── Records for the exercise

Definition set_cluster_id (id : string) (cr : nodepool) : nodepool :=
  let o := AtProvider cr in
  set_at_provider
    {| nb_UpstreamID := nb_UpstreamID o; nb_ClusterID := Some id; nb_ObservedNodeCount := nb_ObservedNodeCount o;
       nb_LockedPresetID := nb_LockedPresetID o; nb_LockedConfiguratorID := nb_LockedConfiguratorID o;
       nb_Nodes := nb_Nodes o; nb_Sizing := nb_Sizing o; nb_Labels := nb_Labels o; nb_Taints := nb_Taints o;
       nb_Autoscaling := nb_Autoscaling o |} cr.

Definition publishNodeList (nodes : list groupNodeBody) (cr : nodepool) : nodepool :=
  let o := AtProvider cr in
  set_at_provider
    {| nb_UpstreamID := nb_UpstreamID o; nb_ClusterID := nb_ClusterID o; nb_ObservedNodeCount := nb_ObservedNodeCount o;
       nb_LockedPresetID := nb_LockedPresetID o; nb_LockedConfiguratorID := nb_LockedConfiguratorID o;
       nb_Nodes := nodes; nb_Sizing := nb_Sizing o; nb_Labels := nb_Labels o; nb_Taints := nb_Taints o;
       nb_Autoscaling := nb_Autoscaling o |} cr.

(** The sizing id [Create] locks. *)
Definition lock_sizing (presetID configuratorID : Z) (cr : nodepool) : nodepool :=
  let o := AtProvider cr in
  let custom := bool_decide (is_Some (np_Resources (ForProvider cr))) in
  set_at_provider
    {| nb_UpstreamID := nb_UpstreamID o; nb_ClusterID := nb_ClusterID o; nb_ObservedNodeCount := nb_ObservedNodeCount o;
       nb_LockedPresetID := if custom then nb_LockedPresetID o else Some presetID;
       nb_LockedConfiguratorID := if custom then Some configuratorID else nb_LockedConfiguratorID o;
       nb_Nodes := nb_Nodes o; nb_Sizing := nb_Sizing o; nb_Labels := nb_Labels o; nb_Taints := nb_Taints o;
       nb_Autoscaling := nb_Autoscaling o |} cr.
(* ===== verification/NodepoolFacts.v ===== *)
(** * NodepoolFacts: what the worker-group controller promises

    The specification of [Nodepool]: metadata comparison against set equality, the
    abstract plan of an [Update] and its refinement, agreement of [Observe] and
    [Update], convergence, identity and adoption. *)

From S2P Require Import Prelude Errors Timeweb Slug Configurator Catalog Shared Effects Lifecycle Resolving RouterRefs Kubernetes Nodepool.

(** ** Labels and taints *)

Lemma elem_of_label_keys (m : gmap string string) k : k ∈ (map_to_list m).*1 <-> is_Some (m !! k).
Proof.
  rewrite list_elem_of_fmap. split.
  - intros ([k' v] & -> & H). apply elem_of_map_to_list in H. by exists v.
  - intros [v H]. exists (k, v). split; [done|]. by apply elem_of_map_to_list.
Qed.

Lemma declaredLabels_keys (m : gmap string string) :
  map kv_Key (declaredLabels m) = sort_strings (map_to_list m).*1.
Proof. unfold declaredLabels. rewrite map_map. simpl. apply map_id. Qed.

────

• Exercise details
Write out each entry exactly, and omit nothing.

• Output of the exercise
Definition set_cluster_id (id : string) (cr : nodepool) : nodepool :=
  let o := AtProvider cr in
  set_at_provider
    {| nb_UpstreamID := nb_UpstreamID o; nb_ClusterID := Some id; nb_ObservedNodeCount := nb_ObservedNodeCount o;
       nb_LockedPresetID := nb_LockedPresetID o; nb_LockedConfiguratorID := nb_LockedConfiguratorID o;
       nb_Nodes := nb_Nodes o; nb_Sizing := nb_Sizing o; nb_Labels := nb_Labels o; nb_Taints := nb_Taints o;
       nb_Autoscaling := nb_Autoscaling o |} cr.

Definition publishNodeList (nodes : list groupNodeBody) (cr : nodepool) : nodepool :=
  let o := AtProvider cr in
  set_at_provider
    {| nb_UpstreamID := nb_UpstreamID o; nb_ClusterID := nb_ClusterID o; nb_ObservedNodeCount := nb_ObservedNodeCount o;
       nb_LockedPresetID := nb_LockedPresetID o; nb_LockedConfiguratorID := nb_LockedConfiguratorID o;
       nb_Nodes := nodes; nb_Sizing := nb_Sizing o; nb_Labels := nb_Labels o; nb_Taints := nb_Taints o;
       nb_Autoscaling := nb_Autoscaling o |} cr.

(** The sizing id [Create] locks. *)
Definition lock_sizing (presetID configuratorID : Z) (cr : nodepool) : nodepool :=
  let o := AtProvider cr in
  let custom := bool_decide (is_Some (np_Resources (ForProvider cr))) in
  set_at_provider
    {| nb_UpstreamID := nb_UpstreamID o; nb_ClusterID := nb_ClusterID o; nb_ObservedNodeCount := nb_ObservedNodeCount o;
       nb_LockedPresetID := if custom then nb_LockedPresetID o else Some presetID;
       nb_LockedConfiguratorID := if custom then Some configuratorID else nb_LockedConfiguratorID o;
       nb_Nodes := nb_Nodes o; nb_Sizing := nb_Sizing o; nb_Labels := nb_Labels o; nb_Taints := nb_Taints o;
       nb_Autoscaling := nb_Autoscaling o |} cr.
(* ===== verification/NodepoolFacts.v ===== *)
(** * NodepoolFacts: what the worker-group controller promises

    The specification of [Nodepool]: metadata comparison against set equality, the
    abstract plan of an [Update] and its refinement, agreement of [Observe] and
    [Update], convergence, identity and adoption. *)

From S2P Require Import Prelude Errors Timeweb Slug Configurator Catalog Shared Effects Lifecycle Resolving RouterRefs Kubernetes Nodepool.

(** ** Labels and taints *)

Lemma elem_of_label_keys (m : gmap string string) k : k ∈ (map_to_list m).*1 <-> is_Some (m !! k).
Proof.
  rewrite list_elem_of_fmap. split.
  - intros ([k' v] & -> & H). apply elem_of_map_to_list in H. by exists v.
  - intros [v H]. exists (k, v). split; [done|]. by apply elem_of_map_to_list.
Qed.

Lemma declaredLabels_keys (m : gmap string string) :
  map kv_Key (declaredLabels m) = sort_strings (map_to_list m).*1.
Proof. unfold declaredLabels. rewrite map_map. simpl. apply map_id. Qed.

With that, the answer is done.